___ RECORDS FOR THIS EXERCISE
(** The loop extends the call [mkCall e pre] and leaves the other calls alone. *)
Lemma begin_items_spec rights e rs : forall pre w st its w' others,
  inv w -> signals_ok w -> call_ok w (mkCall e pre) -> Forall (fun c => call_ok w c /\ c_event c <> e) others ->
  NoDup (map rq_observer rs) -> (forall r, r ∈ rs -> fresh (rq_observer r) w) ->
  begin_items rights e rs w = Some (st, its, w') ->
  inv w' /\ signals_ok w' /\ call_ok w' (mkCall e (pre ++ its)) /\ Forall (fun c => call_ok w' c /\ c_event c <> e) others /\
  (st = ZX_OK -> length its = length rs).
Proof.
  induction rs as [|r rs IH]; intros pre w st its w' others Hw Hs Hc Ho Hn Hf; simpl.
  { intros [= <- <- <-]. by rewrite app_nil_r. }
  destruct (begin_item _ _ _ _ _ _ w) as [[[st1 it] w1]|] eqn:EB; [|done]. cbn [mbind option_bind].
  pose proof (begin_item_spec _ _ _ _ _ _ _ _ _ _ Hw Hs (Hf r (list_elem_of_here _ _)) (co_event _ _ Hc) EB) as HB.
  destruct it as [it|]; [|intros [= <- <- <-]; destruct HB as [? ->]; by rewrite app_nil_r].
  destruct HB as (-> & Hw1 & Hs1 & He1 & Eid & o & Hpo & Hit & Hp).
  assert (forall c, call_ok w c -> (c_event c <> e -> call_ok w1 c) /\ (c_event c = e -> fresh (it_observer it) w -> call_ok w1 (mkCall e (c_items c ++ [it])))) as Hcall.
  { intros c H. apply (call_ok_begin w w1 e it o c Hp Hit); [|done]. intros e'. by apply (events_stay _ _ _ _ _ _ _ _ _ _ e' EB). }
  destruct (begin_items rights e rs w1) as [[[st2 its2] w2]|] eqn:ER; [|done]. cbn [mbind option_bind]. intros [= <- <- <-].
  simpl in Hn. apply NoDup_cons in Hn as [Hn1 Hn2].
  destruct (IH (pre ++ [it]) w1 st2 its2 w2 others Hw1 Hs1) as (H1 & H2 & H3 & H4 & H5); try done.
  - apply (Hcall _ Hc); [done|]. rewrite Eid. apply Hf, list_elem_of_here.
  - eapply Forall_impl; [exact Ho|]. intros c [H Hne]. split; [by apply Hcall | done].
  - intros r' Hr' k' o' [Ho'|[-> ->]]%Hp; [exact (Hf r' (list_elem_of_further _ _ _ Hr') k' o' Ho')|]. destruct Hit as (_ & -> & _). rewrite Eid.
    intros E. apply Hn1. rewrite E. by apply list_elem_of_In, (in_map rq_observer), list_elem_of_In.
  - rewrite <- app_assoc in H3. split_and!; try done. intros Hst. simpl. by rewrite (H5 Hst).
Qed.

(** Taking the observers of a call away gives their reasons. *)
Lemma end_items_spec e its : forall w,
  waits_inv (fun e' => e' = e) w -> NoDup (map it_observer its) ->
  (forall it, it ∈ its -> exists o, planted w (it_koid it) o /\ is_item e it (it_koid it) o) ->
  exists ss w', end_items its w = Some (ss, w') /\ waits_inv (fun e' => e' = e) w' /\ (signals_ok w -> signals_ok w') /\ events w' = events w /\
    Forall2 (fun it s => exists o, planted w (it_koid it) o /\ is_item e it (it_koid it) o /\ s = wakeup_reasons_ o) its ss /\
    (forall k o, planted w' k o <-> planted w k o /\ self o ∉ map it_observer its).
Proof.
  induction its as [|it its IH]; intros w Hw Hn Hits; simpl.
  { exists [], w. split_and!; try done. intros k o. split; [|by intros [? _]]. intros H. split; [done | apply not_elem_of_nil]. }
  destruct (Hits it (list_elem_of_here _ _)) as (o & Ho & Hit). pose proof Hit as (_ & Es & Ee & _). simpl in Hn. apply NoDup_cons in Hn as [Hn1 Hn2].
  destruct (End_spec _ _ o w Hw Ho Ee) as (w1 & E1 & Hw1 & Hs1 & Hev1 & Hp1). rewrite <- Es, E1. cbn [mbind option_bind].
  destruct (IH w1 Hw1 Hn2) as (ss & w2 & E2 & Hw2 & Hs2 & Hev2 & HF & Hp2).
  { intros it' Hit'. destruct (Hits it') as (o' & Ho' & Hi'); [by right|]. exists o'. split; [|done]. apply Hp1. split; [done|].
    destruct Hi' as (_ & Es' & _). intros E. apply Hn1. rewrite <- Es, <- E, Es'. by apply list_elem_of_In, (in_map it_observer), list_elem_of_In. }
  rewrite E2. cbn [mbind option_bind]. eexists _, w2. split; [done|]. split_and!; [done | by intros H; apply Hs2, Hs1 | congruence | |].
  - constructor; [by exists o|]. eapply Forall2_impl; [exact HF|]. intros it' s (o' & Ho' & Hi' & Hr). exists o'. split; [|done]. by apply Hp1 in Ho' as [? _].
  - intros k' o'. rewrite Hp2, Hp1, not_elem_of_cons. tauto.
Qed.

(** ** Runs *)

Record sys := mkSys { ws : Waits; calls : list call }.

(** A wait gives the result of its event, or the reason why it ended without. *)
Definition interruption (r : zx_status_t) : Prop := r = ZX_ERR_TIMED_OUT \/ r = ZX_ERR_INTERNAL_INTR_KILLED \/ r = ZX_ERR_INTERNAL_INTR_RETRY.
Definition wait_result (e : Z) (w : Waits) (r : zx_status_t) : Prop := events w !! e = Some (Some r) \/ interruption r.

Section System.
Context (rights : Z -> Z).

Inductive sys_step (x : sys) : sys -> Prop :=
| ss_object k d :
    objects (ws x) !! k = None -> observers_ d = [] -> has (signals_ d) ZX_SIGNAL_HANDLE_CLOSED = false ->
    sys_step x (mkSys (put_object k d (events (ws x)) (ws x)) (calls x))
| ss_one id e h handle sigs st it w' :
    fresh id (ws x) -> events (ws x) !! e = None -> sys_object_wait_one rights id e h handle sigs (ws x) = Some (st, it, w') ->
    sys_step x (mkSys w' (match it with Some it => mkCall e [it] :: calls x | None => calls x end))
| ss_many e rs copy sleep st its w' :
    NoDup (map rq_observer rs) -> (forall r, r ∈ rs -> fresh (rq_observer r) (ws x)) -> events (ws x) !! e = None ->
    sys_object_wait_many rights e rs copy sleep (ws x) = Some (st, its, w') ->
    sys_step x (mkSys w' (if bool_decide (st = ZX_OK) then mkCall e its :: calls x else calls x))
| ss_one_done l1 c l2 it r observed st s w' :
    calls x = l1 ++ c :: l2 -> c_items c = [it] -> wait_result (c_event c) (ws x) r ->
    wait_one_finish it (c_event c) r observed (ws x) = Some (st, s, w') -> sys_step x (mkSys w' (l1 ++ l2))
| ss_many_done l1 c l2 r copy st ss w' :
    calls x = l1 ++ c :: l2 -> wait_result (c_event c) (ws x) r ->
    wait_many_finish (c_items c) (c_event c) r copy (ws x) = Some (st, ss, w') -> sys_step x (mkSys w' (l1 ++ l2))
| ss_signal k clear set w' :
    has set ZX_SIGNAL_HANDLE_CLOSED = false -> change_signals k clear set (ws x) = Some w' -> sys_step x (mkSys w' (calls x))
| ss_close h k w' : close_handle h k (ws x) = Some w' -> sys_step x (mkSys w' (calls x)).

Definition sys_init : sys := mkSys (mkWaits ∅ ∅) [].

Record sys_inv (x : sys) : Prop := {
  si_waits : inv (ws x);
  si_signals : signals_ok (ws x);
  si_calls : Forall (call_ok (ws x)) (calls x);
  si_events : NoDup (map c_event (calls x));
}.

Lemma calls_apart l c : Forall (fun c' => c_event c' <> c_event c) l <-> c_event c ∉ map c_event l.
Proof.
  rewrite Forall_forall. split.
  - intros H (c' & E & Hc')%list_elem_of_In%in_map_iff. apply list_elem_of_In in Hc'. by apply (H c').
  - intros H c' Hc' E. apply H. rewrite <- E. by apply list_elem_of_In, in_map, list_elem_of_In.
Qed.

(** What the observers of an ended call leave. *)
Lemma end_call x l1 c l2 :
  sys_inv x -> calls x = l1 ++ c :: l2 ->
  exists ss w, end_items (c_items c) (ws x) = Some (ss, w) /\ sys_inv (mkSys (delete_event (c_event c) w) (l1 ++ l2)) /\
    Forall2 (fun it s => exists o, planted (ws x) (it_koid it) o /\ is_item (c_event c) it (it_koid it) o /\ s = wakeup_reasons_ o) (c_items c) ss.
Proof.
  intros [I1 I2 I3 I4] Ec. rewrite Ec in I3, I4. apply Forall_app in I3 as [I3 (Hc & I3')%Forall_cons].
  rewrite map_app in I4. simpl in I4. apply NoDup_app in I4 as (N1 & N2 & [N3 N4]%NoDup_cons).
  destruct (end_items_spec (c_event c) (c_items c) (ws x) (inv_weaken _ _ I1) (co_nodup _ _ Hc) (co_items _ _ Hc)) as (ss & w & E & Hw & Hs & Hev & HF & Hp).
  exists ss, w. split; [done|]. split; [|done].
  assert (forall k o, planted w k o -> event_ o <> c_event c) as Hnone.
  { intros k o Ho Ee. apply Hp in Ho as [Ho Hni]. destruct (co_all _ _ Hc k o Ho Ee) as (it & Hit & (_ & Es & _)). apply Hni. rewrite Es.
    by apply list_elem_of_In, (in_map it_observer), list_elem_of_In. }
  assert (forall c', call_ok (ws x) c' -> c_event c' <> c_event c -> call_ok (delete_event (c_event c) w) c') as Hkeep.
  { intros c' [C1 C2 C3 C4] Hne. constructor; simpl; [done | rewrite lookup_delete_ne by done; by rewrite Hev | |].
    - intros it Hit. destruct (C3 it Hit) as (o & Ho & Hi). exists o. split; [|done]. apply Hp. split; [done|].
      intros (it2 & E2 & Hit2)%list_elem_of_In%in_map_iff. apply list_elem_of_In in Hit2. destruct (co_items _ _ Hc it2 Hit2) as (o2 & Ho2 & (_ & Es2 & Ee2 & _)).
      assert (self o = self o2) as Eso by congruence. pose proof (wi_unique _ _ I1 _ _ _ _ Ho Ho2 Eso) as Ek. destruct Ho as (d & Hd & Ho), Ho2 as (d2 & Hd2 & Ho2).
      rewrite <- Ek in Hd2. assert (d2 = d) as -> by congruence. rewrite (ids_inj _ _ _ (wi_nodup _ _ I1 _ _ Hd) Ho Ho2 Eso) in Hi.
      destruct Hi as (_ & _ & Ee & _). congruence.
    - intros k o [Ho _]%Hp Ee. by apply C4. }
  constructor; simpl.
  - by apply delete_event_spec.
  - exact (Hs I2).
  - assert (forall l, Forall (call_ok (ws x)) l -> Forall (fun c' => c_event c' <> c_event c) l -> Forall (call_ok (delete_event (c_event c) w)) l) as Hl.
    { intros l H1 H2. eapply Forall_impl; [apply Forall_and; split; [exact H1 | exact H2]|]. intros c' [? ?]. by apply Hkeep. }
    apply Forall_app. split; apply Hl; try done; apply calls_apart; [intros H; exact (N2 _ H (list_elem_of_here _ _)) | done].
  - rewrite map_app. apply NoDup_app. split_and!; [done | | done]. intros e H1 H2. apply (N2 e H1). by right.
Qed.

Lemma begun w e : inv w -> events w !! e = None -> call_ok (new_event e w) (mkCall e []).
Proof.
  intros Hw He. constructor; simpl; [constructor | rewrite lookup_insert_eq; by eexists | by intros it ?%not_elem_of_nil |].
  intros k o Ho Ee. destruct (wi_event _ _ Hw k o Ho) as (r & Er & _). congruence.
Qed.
______
TASK INSTRUCTIONS:
What is needed is a verbatim copy of every line in the records above from the one containing "destruct it as" down to the one containing "assert (forall c, call_ok", both included, and nothing more.

EXERCISE ANSWER:
  destruct it as [it|]; [|intros [= <- <- <-]; destruct HB as [? ->]; by rewrite app_nil_r].
  destruct HB as (-> & Hw1 & Hs1 & He1 & Eid & o & Hpo & Hit & Hp).
  assert (forall c, call_ok w c -> (c_event c <> e -> call_ok w1 c) /\ (c_event c = e -> fresh (it_observer it) w -> call_ok w1 (mkCall e (c_items c ++ [it])))) as Hcall.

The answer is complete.